Dataset entries:

(** Section 6 of the handler: the filters applied one after another. *)
Definition executeFiltering (filters : Filters.t) (results : list Analyzed.t)
  : list Analyzed.t :=
  let results :=
    match Filters.is_palindrome filters with
    | Some b =>
        filter (fun s =>
                  Bool.eqb (Properties.is_palindrome (Analyzed.properties s)) b)
               results
    | None => results
    end in
  let results :=
    match Filters.word_count filters with
    | Some n =>
        filter (fun s => Properties.word_count (Analyzed.properties s) =? n)
               results
    | None => results
    end in
  let results :=
    match Filters.min_length filters with
    | Some n =>
        filter (fun s => Properties.length (Analyzed.properties s) >=? n) results
    | None => results
    end in
  let results :=
    match Filters.max_length filters with
    | Some n =>
        filter (fun s => Properties.length (Analyzed.properties s) <=? n) results
    | None => results
    end in
  let results :=
    match Filters.contains_character filters with
    | Some c =>
        filter (fun s => includes (toLowerCase (Analyzed.value s)) (toLowerCase c))
               results
    | None => results
    end in
  let results :=
    match Filters.value_contains filters with
    | Some v =>
        filter (fun s => includes (toLowerCase (Analyzed.value s)) v) results
    | None => results
    end in
  results.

EXERCISE DESCRIPTION: Each line from the one containing "filter (fun s => includes (toLowerCase (Analyzed.value s)) v)" to the close of the records must appear in the output exactly, and no other line.

ANSWER TO THIS EXERCISE:
        filter (fun s => includes (toLowerCase (Analyzed.value s)) v) results
    | None => results
    end in
  results.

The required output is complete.